Ex-Bundeswehr soldier Florian Seibel, who founded the company in 2015, is not very happy with the latest image as a manufacturer of armaments. Farming and animals, sure. And the drones could also “transport blood supplies in Africa” ​​and “help the WWF with its projects, for example,” he tells SZ. He is “not entirely happy” that the focus is now “above all on the war in Ukraine.” The only question is: Would someone like the German-American investor and billionaire Peter Thiel really get involved in Gilching if it were only about the habitat of animals in Namibia? Or about saving the rainforest?

Billionaire Peter Thiel, 55, founded Paypal, was the first major investor in Facebook and found in 2016 that Republican Donald Trump was the right president.

(Photo: Carolyn Kaster/dpa)

The multi-billionaire Thiel, 55, founded the online payment service Paypal more than 20 years ago, was one of the first major investors in Facebook and makes a lot of money with his controversial data analysis and software company Palantir. Now he is investing 17.5 million dollars in the drone start-up together with the Berlin venture capitalist Project A. Coincidence? The use of “our drones in Ukraine” “certainly also helped to find new investors,” says Seibel. “But it was certainly not the decisive reason for Mr. Thiel to join us. He thinks long-term, very big and far beyond the war.”

Thiel’s team was already on the road in Europe in May – looking for new, interesting investments. He also met Seibel and his Upper Bavarian drone company. If someone like Thiel sends his people over and then later brings his money from Silicon Valley, then that is definitely an interesting thing for the company concerned. Seibel therefore speaks of a “door opener” that makes the company “also attractive for other investments” and “hopefully also sends a signal” to European investors.

How was it with Thiel? “I had a few talks with Thiel beforehand,” says the Quantum founder. “I found him to be very reflective and he asked the right questions.” Now Thiel is not only an investor with the right feeling for money, software and social trends, but also an expert for security and defense technologies. One who certainly finds it interesting if Quantum Systems is now also developing docking stations that make it possible to use unmanned aerial vehicles without human operators in the air. He also has very precise political ideas – and that might be the problem.

Millions in campaign aid for former US President Donald Trump, consulting activities in the President’s environment – that’s more than just political proximity. Thiel belonged at least temporarily to the very close inner circle Trumps. At the Republican nomination convention in the summer of 2016, Thiel spoke up loudly for his fellow billionaire. “Donald Trump doesn’t want to make America great again by taking the country back in time, he says. He steps in to lead us into a bright future.”

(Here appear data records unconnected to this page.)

(* ===== verification/Sync.v ===== *)
(** * [enu/main.cpp], [sync_with_remote]: the parallel walk of the tree

    [recurse] runs as tasks of a thread pool. A task is a program counter in
    [recurse] (or in the [bubble] it ends in) with its local variables; the
    shared state is the progress tree, the map [pending], [ok], [g_seq] and
    the mutexes held. A step runs one task up to its next access of shared
    state, so that every interleaving of the accesses is a sequence of steps.
    [Crash] is the use of a destroyed node, of a missing entry of [pending],
    or the unreachable [fatal].

    [tbb::concurrent_hash_map] gives exclusive access to an entry through its
    accessor: the decrement in [bubble] is one step. [task_group::wait]
    touches nothing that is shared and is not a step of its own. The outcome
    of [send_datamsg] ([Send.v]) and the bytes it ticked are chosen by the
    environment. *)

From S2P Require Import Prelude Wire Tracked Meta.

Inductive task :=
  | TCheck (n : nat)                              (* if (!ok) return; *)
  | TSeqLoad (n : nat)                            (* uint32_t seq = g_seq; *)
  | TSeqIncr (n : nat) (seq : Z)                  (* ... (g_seq + 1) % max *)
  | TSeqStore (n : nat) (seq v : Z)               (* g_seq = ... *)
  | TSend (n : nat) (seq : Z)                     (* send_datamsg(...) *)
  | TReport                                       (* report_async_error() *)
  | TSwitch (n : nat)                             (* switch (node->meta.ftype) *)
  | TRemove (n parent : nat)                      (* node->remove(); bubble(parent) *)
  | TIterWait (n : nat)                           (* iter_children: lock *)
  | TIter (n : nat) (cs : list nat)               (* iter_children: loop *)
  | TBubble (n : nat)                             (* bubble: --it->second *)
  | TBubbleRemove (n parent : nat)                (* bubble: node->remove(), erase *)
  | TDone.

#[global] Instance task_eq_dec : EqDecision task.
Proof. solve_decision. Defined.

Record shared := mkShared {
  g_tree : Tracked M;
  g_pending : gmap nat Z;
  g_ok : bool;
  g_seq : Z;
  g_sent : list (nat * Z);   (* nodes sent, with the sequence number used *)
  g_locks : gset nat         (* nodes whose mutex an iteration holds *)
}.

Inductive effect :=
  | Crash (what : string)
  | Wait
  | Go (ts : list task) (g : shared).

Definition set_tree (t : Tracked M) (g : shared) : shared :=
  mkShared t (g_pending g) (g_ok g) (g_seq g) (g_sent g) (g_locks g).
Definition set_pending (m : gmap nat Z) (g : shared) : shared :=
  mkShared (g_tree g) m (g_ok g) (g_seq g) (g_sent g) (g_locks g).
Definition set_ok (b : bool) (g : shared) : shared :=
  mkShared (g_tree g) (g_pending g) b (g_seq g) (g_sent g) (g_locks g).
Definition set_seq (v : Z) (g : shared) : shared :=
  mkShared (g_tree g) (g_pending g) (g_ok g) v (g_sent g) (g_locks g).
Definition add_sent (n : nat) (seq : Z) (g : shared) : shared :=
  mkShared (g_tree g) (g_pending g) (g_ok g) (g_seq g) (g_sent g ++ [(n, seq)]) (g_locks g).
Definition set_locks (l : gset nat) (g : shared) : shared :=
  mkShared (g_tree g) (g_pending g) (g_ok g) (g_seq g) (g_sent g) l.

(** [(g_seq + 1) % std::numeric_limits<uint32_t>::max()]. *)
Definition next_seq (v : Z) : Z := u32 (v + 1) mod (2 ^ 32 - 1).

(** The environment's choice at [send_datamsg]: its result and the bytes it
    reported with [tick]. *)
Record choice := mkChoice { c_sent : bool; c_ticked : Z }.

Definition with_node (n : nat) (g : shared) (k : TrackedNode M -> effect) : effect :=
  match nodes (g_tree g) !! n with
  | Some nd => k nd
  | None => Crash "destroyed node"
  end.

(** [send_datamsg] and the branch on its result. What [tick] draws changes
    [root_meta_] alone, which no task looks at. *)
Definition step_send (n : nat) (seq : Z) (ch : choice) (g : shared) : effect :=
  match count n (c_ticked ch) (g_tree g) with
  | Some t =>
      if c_sent ch then Go [TSwitch n] (add_sent n seq (set_tree t g))
      else Go [TReport] (set_tree t g)
  | None => Crash "destroyed node"
  end.

(** The [switch]; a regular file or an empty directory below the root goes to
    [remove] and [bubble], another directory to its children. *)
Definition step_switch (n : nat) (g : shared) : effect :=
  with_node n g (fun nd =>
    match m_ftype (meta nd) with
    | regular =>
        match parent nd with
        | Some p => Go [TRemove n p] g
        | None => Crash "assert(parent != nullptr)"
        end
    | directory =>
        match children_ nd, parent nd with
        | [], Some p => Go [TRemove n p] g
        | _, _ =>
            let m := match g_pending g !! n with
                     | Some _ => g_pending g
                     | None => <[n := zlen (children_ nd)]> (g_pending g)
                     end in
            Go [TIterWait n] (set_pending m g)
        end
    | _ => Crash "impossible"
    end).

(** [node->remove()], which takes the mutex of the parent. *)
Definition step_remove (n p : nat) (g : shared) (k : Tracked M -> effect) : effect :=
  with_node n g (fun _ => with_node p g (fun _ =>
    if bool_decide (p ∈ g_locks g) then Wait
    else match remove n (g_tree g) with
         | Some t => k t
         | None => Crash "assert(parent != nullptr)"
         end)).

Definition step_bubble (n : nat) (g : shared) : effect :=
  match g_pending g !! n with
  | None => Crash "no entry in pending"
  | Some v =>
      let v' := u64 (v - 1) in
      if v' =? 0 then
        with_node n g (fun nd =>
          match parent nd with
          | Some p => Go [TBubbleRemove n p] (set_pending (<[n := v']> (g_pending g)) g)
          | None => Go [TDone] (set_pending (delete n (g_pending g)) g)
          end)
      else Go [TDone] (set_pending (<[n := v']> (g_pending g)) g)
  end.

Definition task_step (tk : task) (ch : choice) (g : shared) : effect :=
  match tk with
  | TCheck n => if g_ok g then Go [TSeqLoad n] g else Go [TDone] g
  | TSeqLoad n => Go [TSeqIncr n (g_seq g)] g
  | TSeqIncr n seq => Go [TSeqStore n seq (g_seq g)] g
  | TSeqStore n seq v => Go [TSend n seq] (set_seq (next_seq v) g)
  | TSend n seq => step_send n seq ch g
  | TReport => Go [TDone] (set_ok false g)
  | TSwitch n => step_switch n g
  | TRemove n p => step_remove n p g (fun t => Go [TBubble p] (set_tree t g))
  | TIterWait n =>
      with_node n g (fun nd =>
        if ready_ nd && bool_decide (n ∉ g_locks g)
        then Go [TIter n (children_ nd)] (set_locks ({[n]} ∪ g_locks g) g)
        else Wait)
  | TIter n [] => with_node n g (fun _ => Go [TDone] (set_locks (g_locks g ∖ {[n]}) g))
  | TIter n (c :: cs) =>
      with_node n g (fun _ => with_node c g (fun _ => Go [TIter n cs; TCheck c] g))
  | TBubble n => step_bubble n g
  | TBubbleRemove n p =>
      step_remove n p g (fun t =>
        Go [TBubble p] (set_pending (delete n (g_pending g)) (set_tree t g)))
  | TDone => Wait
  end.

(** A configuration: the tasks in flight and the shared state. *)
Record config := mkConfig { f_tasks : list task; f_shared : shared }.

Inductive step : config -> config -> Prop :=
  | step_task l1 tk l2 ch g ts g' :
      task_step tk ch g = Go ts g' -> step (mkConfig (l1 ++ tk :: l2) g) (mkConfig (l1 ++ ts ++ l2) g').

(** [recurse(recurse, root, root_node)]. *)
Definition start (t : Tracked M) : config := mkConfig [TCheck 0] (mkShared t ∅ true 0 [] ∅).

Definition reachable (t : Tracked M) (c : config) : Prop := rtc step (start t) c.

Definition crashes (c : config) : Prop :=
  exists tk ch what, tk ∈ f_tasks c /\ task_step tk ch (f_shared c) = Crash what.

Definition finished (c : config) : Prop := Forall (fun tk => tk = TDone) (f_tasks c).

(** ** The worker's socket and the ports *)

(** [tbb::enumerable_thread_specific<int>::local()]: an element is created on
    first use, value-initialised. *)
Definition t_sock_local (t_sock : gmap nat Z) (thread : nat) : Z * gmap nat Z :=
  match t_sock !! thread with
  | Some sock => (sock, t_sock)
  | None => (0, <[thread := 0]> t_sock)
  end.

(** The descriptor a task sends on, and whether it would connect. *)
Definition task_sock (t_sock : gmap nat Z) (thread : nat) : Z * bool :=
  let sock := (t_sock_local t_sock thread).1 in (sock, sock =? -1).

(** [random_port], from the value of [rand()]. *)
Definition random_port (rand : Z) : Z :=
  let lo := 49152 in
  let hi := 65535 in
  u16 (lo + Z.rem rand (hi - lo + 1)).

(** [dmsg], built before any thread has a socket. *)
Definition init_message (rand : Z) (t_sock : gmap nat Z) : DaemonInitMessage :=
  mkDaemonInitMessage (random_port rand) (u16 (Z.of_nat (size t_sock))).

The question beyond that: What is Thiel doing? “I no longer believe that freedom and democracy are compatible,” he wrote years ago. If it is the case that freedom and democracy no longer go together, then the next question is of course: Do you prefer freedom or democracy? Or best: both? What relationship does the investor, who was born in Frankfurt am Main, have to the state, how does he imagine the society of the future when freedom becomes the measure of all things in a world of the greatest possible libertarianism? Then who really rules – the rich? tech companies? The Austrian ex-Chancellor Sebastian Kurz considers Thiel to be “one of the most intellectual people I know, with incredible analytical skills”. Someone who “likes to polarize and take very pointed opinions”.

It sounds similar to the Quantum founder. “We also know that Peter Thiel is not only a prominent figure, but also a controversial one,” says Seibel. However, he himself had been in the USA for a long time and knew that one It’s best to leave politics out of such talks.” He says he’s interested in Mr. Thiel as a “world-class investor.” “So it’s not my job to talk to him about Trump.”